[Start of Attachment]

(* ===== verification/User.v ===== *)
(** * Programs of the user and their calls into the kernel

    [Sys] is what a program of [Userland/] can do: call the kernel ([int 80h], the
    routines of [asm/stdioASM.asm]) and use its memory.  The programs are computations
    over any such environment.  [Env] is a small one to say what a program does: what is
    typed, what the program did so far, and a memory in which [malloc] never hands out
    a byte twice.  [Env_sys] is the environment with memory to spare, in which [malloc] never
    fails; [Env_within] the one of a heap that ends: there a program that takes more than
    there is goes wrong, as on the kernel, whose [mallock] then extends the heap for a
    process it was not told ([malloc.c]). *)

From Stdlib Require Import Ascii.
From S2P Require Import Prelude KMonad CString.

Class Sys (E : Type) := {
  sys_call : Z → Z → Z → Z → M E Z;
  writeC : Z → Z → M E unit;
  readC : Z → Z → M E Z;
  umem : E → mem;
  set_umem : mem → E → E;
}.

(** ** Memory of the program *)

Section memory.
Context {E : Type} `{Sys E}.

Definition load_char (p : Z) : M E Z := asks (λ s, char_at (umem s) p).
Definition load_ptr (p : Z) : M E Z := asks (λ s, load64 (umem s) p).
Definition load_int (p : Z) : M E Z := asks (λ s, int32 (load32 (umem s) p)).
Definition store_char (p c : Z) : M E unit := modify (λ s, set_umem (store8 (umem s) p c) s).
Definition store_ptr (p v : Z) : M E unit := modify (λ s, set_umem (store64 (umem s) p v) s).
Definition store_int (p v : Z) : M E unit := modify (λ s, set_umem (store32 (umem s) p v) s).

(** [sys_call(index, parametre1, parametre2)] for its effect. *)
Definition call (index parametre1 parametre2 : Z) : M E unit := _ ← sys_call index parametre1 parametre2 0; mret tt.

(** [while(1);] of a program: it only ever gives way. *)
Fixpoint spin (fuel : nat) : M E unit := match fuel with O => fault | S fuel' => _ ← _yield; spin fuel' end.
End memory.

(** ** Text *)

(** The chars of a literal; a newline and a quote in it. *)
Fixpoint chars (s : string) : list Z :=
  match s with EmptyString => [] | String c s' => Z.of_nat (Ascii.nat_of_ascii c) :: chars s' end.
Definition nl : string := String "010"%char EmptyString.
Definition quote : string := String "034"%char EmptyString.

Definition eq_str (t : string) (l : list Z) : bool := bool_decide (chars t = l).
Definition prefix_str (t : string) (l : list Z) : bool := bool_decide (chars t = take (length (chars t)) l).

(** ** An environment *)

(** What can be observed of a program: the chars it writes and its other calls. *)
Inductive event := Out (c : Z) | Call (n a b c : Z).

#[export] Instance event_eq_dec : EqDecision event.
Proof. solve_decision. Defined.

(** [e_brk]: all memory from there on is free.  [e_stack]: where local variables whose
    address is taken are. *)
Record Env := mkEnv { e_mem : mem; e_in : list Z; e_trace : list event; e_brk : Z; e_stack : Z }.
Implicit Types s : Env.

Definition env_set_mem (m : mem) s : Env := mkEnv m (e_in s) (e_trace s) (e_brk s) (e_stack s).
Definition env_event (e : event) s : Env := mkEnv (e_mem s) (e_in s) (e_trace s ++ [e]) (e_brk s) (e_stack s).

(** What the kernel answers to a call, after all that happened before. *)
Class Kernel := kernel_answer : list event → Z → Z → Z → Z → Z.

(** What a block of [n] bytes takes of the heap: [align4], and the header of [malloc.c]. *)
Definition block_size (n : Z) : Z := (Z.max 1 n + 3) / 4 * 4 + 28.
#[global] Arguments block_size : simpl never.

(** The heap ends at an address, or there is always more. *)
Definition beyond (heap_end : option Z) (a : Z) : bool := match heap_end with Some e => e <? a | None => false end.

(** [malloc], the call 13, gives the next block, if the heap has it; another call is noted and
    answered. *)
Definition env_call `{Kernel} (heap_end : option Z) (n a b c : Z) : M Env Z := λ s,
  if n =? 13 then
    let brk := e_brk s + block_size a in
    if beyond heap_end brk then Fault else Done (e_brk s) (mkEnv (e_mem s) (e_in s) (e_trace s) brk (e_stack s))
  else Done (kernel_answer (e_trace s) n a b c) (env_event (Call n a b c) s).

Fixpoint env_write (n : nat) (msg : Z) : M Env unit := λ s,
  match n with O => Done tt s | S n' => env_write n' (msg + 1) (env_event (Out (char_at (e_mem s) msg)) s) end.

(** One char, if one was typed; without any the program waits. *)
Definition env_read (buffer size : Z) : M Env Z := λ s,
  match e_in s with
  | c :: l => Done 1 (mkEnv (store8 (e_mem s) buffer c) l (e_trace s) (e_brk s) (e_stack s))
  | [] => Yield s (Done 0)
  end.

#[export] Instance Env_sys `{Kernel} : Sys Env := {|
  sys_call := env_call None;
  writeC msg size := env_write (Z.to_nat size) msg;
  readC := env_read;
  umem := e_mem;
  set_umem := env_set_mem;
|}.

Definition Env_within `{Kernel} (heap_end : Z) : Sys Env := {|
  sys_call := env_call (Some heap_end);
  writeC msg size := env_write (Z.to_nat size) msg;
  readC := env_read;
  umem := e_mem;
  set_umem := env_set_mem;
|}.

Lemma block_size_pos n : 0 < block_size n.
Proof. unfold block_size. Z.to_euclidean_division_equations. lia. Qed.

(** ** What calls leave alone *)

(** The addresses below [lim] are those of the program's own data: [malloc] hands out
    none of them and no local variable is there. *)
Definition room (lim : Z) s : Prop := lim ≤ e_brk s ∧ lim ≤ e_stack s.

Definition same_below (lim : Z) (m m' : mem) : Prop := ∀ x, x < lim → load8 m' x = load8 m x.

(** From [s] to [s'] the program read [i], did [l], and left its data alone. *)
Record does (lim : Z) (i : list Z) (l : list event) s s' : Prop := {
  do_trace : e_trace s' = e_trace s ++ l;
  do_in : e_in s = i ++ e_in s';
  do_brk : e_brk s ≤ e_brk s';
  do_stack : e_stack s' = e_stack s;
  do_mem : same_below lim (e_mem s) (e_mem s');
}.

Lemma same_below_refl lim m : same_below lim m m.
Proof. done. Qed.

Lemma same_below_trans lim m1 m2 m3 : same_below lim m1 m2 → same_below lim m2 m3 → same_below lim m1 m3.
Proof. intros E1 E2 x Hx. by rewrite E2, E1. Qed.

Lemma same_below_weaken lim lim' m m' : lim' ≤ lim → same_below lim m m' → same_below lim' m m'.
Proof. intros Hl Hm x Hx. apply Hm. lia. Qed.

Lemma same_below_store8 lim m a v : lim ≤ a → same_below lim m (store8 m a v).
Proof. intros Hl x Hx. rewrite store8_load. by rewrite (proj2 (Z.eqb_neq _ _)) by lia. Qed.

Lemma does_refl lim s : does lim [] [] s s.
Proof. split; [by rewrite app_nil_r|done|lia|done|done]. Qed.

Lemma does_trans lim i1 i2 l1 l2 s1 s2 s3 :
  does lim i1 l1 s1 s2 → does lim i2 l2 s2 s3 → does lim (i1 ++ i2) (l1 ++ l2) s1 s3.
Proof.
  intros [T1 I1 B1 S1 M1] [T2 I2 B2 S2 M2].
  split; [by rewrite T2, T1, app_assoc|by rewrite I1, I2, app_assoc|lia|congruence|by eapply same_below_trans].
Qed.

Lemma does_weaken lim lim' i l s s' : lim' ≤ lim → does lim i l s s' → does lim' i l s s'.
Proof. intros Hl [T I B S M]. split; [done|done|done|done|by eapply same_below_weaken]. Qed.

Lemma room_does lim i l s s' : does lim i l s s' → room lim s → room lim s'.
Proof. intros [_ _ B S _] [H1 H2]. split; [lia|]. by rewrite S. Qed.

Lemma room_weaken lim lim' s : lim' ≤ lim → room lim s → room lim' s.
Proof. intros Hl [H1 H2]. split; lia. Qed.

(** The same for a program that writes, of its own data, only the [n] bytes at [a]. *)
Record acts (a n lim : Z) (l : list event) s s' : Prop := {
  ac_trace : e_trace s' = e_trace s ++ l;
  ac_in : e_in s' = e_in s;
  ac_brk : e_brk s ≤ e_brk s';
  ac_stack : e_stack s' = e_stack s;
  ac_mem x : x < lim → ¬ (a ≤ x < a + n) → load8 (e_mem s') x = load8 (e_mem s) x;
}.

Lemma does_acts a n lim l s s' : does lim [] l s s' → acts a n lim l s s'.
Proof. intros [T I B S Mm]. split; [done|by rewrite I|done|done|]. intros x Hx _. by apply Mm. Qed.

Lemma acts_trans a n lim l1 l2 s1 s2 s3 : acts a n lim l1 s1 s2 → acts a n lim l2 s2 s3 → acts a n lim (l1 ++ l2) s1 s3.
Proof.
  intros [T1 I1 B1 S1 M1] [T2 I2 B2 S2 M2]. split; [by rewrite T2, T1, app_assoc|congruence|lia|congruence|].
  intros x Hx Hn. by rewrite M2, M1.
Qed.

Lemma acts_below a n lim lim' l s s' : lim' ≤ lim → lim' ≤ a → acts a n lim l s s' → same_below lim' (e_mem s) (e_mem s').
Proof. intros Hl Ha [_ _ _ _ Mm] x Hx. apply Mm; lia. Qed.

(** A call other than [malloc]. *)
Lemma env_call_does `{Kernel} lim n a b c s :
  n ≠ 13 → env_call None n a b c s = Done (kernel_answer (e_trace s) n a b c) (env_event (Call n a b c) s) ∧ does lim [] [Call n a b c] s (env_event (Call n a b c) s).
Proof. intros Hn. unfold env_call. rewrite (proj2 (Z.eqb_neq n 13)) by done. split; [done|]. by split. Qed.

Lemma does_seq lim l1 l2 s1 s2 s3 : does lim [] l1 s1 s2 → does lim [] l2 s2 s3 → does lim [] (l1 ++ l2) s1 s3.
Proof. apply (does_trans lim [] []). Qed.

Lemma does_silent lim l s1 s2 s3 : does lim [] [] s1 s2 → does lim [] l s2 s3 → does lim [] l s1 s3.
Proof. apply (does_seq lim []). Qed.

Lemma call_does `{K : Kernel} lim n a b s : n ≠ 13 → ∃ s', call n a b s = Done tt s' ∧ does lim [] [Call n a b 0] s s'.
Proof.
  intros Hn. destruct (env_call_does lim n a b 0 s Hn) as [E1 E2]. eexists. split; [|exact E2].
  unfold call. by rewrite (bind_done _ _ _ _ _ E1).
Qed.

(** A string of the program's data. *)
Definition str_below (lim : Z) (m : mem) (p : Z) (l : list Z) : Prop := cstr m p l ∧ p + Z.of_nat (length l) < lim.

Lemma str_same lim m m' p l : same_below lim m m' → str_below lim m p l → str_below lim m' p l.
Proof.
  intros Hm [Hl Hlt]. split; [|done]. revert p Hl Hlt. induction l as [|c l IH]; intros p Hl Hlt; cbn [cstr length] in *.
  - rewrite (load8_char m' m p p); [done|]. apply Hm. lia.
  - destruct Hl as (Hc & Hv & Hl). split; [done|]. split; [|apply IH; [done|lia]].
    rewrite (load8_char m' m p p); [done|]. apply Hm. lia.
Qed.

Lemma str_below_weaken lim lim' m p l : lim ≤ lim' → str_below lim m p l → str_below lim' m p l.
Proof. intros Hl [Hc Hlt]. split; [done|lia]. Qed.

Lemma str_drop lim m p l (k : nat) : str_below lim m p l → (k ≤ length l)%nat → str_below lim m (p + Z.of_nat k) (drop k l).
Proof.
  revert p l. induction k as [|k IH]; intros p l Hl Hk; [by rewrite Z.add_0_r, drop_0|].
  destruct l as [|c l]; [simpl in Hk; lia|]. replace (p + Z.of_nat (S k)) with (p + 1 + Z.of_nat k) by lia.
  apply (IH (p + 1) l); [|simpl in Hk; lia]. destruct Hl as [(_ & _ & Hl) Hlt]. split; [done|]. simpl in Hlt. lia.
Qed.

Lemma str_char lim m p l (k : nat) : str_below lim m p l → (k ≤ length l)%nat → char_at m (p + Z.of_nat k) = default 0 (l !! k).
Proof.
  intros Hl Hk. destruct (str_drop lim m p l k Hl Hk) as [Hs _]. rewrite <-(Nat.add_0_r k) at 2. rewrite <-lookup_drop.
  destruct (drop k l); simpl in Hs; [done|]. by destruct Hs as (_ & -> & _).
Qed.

[End of Attachment]
[Start of Attachment]

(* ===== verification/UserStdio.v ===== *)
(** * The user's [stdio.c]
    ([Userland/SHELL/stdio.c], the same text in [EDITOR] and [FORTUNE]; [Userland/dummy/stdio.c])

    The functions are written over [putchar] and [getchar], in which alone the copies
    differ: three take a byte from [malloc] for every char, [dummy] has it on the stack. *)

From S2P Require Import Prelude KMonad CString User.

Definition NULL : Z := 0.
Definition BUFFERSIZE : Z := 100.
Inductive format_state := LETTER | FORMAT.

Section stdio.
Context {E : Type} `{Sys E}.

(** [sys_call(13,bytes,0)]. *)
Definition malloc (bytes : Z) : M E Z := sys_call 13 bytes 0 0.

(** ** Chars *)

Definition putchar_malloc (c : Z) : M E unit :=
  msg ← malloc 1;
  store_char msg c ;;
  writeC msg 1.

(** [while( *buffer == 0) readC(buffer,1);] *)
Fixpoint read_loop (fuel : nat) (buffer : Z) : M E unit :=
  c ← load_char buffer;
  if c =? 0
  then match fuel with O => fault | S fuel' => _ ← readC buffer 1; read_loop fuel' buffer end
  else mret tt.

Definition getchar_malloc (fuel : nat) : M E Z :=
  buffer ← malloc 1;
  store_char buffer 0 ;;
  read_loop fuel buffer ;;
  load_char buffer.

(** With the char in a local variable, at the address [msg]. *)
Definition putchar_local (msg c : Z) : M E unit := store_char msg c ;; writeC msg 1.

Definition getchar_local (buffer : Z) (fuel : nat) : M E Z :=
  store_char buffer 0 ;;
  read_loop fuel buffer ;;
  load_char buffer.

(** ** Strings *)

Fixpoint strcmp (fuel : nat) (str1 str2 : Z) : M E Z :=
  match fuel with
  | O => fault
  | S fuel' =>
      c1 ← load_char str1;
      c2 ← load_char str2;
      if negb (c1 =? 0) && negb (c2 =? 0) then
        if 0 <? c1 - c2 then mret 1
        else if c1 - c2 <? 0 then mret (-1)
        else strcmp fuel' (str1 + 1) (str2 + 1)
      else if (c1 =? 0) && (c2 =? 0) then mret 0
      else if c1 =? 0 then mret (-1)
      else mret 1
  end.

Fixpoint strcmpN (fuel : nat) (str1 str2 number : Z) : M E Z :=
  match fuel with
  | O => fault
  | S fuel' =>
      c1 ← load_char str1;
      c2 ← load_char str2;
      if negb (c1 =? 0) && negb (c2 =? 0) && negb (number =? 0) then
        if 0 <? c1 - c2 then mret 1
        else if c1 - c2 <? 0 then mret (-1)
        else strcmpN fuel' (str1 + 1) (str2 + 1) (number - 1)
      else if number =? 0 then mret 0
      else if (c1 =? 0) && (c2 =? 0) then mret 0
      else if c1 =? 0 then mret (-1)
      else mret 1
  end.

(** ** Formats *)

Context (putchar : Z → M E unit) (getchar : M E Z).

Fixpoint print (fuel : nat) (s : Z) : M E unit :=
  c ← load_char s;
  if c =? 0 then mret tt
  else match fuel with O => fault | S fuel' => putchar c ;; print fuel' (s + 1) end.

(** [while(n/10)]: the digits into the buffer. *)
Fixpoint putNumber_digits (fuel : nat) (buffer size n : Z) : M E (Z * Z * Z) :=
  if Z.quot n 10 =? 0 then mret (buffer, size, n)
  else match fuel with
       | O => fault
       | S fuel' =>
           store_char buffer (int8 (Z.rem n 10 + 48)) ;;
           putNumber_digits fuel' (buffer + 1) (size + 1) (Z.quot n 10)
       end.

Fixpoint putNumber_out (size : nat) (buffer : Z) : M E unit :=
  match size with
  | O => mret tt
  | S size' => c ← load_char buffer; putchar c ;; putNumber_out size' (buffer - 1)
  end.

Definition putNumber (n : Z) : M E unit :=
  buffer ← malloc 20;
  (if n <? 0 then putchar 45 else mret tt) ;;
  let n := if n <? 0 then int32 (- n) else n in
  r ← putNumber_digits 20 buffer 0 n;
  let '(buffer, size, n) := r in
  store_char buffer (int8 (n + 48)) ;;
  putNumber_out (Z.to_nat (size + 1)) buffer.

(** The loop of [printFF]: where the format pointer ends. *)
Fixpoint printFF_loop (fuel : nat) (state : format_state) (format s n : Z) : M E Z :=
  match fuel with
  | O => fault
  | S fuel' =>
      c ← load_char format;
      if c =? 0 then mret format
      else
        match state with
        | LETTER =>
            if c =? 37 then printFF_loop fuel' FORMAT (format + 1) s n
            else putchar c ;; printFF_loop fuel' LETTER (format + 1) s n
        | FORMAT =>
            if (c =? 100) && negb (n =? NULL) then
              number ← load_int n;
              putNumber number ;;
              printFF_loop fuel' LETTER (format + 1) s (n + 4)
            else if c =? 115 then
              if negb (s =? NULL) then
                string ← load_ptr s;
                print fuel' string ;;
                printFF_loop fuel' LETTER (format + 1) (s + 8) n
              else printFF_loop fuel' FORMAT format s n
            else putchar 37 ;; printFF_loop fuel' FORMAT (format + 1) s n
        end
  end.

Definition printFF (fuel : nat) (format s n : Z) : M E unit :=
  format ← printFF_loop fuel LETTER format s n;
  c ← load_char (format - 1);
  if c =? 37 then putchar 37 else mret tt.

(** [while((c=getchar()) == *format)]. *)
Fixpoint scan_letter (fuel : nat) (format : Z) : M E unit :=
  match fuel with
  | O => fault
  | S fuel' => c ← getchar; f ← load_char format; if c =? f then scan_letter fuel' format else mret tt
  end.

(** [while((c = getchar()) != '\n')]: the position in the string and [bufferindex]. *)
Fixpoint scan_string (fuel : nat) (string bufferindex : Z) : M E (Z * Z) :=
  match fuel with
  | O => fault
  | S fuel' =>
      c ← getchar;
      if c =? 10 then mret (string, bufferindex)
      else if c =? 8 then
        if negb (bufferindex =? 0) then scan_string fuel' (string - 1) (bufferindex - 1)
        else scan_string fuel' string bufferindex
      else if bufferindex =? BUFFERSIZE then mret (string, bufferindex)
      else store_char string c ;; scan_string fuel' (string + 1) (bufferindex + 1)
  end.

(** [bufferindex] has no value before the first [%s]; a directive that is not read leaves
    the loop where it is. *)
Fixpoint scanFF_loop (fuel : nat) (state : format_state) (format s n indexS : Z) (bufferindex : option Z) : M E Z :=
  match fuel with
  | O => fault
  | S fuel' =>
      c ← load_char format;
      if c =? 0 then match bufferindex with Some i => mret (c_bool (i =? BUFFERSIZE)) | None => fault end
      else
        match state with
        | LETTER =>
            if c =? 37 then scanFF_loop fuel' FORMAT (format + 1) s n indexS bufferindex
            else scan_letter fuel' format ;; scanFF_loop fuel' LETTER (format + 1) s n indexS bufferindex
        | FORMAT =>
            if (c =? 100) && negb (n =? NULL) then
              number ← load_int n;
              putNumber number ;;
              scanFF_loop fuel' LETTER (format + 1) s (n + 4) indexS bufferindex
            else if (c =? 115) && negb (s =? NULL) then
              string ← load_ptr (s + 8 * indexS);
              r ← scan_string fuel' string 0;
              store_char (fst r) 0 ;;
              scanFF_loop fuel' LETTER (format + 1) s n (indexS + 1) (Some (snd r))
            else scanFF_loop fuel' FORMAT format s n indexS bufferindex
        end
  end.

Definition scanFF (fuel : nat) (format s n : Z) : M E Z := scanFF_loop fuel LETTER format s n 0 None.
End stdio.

[End of Attachment]
[Start of Attachment]

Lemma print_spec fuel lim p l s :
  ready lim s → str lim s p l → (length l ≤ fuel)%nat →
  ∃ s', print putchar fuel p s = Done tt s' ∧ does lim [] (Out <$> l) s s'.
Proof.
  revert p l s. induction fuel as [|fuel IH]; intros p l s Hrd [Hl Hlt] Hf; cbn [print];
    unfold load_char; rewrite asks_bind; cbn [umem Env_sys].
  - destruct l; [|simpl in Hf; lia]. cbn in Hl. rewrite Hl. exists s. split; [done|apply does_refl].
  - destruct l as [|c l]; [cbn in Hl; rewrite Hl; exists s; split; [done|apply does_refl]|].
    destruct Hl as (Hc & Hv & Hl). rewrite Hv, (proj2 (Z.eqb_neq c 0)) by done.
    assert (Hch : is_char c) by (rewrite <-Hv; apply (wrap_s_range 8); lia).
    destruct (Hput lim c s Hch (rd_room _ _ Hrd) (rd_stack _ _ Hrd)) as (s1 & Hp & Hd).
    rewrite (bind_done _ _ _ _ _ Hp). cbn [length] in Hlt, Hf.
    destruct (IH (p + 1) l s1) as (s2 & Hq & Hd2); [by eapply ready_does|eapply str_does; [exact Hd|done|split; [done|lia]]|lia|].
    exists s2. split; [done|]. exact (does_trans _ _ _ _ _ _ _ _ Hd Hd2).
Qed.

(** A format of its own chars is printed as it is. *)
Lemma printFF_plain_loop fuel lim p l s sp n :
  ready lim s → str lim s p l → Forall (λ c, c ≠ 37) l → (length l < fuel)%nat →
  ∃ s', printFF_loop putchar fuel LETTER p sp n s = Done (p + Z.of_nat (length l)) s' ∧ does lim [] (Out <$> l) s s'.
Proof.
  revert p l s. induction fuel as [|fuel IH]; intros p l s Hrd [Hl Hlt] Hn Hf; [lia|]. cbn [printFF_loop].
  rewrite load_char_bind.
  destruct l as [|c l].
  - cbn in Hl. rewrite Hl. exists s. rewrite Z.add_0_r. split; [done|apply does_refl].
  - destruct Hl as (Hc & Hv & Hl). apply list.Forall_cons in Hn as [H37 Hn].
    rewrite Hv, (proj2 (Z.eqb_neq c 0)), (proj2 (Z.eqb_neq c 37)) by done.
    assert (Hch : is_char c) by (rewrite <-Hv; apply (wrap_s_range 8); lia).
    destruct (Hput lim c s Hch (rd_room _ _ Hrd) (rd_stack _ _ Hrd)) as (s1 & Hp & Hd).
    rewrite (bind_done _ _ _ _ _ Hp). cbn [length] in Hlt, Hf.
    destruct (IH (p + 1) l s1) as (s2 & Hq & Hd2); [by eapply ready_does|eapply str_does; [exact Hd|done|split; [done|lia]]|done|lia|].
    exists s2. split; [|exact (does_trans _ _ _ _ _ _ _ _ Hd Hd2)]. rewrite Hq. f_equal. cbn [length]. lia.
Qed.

[End of Attachment]

EXERCISE AIM:
Identify and extract each line of the listing that contains "never".

WRITTEN SOLUTION:
    typed, what the program did so far, and a memory in which [malloc] never hands out
    a byte twice.  [Env_sys] is the environment with memory to spare, in which [malloc] never
#[global] Arguments block_size : simpl never.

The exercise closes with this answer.